ACTIVITY
All lines at or after the one containing "- apply sum_nonneg.", up to the last line of the material, must be repeated exactly, and no others.
*** Block opens ***
(** ** Message types *)

(** What the users of a codec rely on. *)
Class Lawful {A : Type} (c : codec A) := {
  lawful_size a : c_typed c a -> 0 <= c_size c a;
  lawful_ok a : c_typed c a -> c_size c a < two63 -> codec_ok c a;
  lawful_returns a d : Z.of_nat (length d) < two63 -> returns (c_get c a d)
}.

Definition field_lawful {M : Type} (f : field M) : Prop :=
  match f with
  | Embedded c _ _ _ => Lawful c
  | Repeated c _ _ _ => Lawful c
  | _ => True
  end.

(** What a message type has for its messages to round trip. *)
Class Message {M : Type} (zero : M) (fs : list (field M)) := {
  message_lawful : Forall field_lawful fs;
  message_numbered : Forall (numbered fs) fs;
  message_ready m : ready fs m zero
}.

Lemma field_lawful_returns {M : Type} (f : field M) : field_lawful f -> field_returns f.
Proof. destruct f; try done; intros Hc ? ?; apply Hc. Qed.

Lemma size_delimited_ge l : l < size_delimited l.
Proof.
  unfold size_delimited. rewrite <- length_encodeVarint by apply u64_range. lia.
Qed.

Lemma size_bytes_nonneg l : 0 <= size_bytes l.
Proof. unfold size_bytes. pose proof (size_delimited_ge l). destruct (Z.ltb_spec 0 l); lia. Qed.

Lemma sum_nonneg {A : Type} (f : A -> Z) xs : (forall x, x ∈ xs -> 0 <= f x) -> 0 <= sum (f <$> xs).
Proof.
  induction xs as [|x xs IH]; intros H; [done|]. cbn [fmap list_fmap sum foldr].
  assert (0 <= f x) by (apply H; left). assert (0 <= sum (f <$> xs)) by (apply IH; intros; apply H; by right).
  unfold sum in *. lia.
Qed.

Lemma sum_ge {A : Type} (f : A -> Z) xs x :
  (forall x, x ∈ xs -> 0 <= f x) -> x ∈ xs -> f x <= sum (f <$> xs).
Proof.
  intros H Hx. induction Hx as [x xs|x y xs Hx IH]; cbn [fmap list_fmap sum foldr].
  - assert (0 <= sum (f <$> xs)) by (apply sum_nonneg; intros; apply H; by right). unfold sum in *. lia.
  - assert (0 <= f y) by (apply H; left). assert (f x <= sum (f <$> xs)) by (apply IH; intros; apply H; by right).
    unfold sum in *. lia.
Qed.

Lemma field_size_nonneg {M : Type} (f : field M) m :
  field_lawful f -> field_typed f m -> 0 <= field_size f m.
Proof.
  intros Hf Ht. destruct f; cbn [field_size field_lawful field_typed] in *; try apply size_bytes_nonneg.
  1, 2: unfold size_int; destruct (get m =? 0); [done|];
    rewrite <- length_encodeVarint by apply u64_range; lia.
  - by destruct (get m).
  - destruct (get m) as [a|]; [|done]. pose proof (size_delimited_ge (c_size c a)).
    pose proof (lawful_size a Ht). lia.
  - apply sum_nonneg. intros a Ha. rewrite Forall_forall in Ht. pose proof (lawful_size a (Ht a Ha)).
    pose proof (size_delimited_ge (c_size c a)). lia.
Qed.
*** Block closes ***
SOLVED EXERCISE
  - apply sum_nonneg. intros a Ha. rewrite Forall_forall in Ht. pose proof (lawful_size a (Ht a Ha)).
    pose proof (size_delimited_ge (c_size c a)). lia.
Qed.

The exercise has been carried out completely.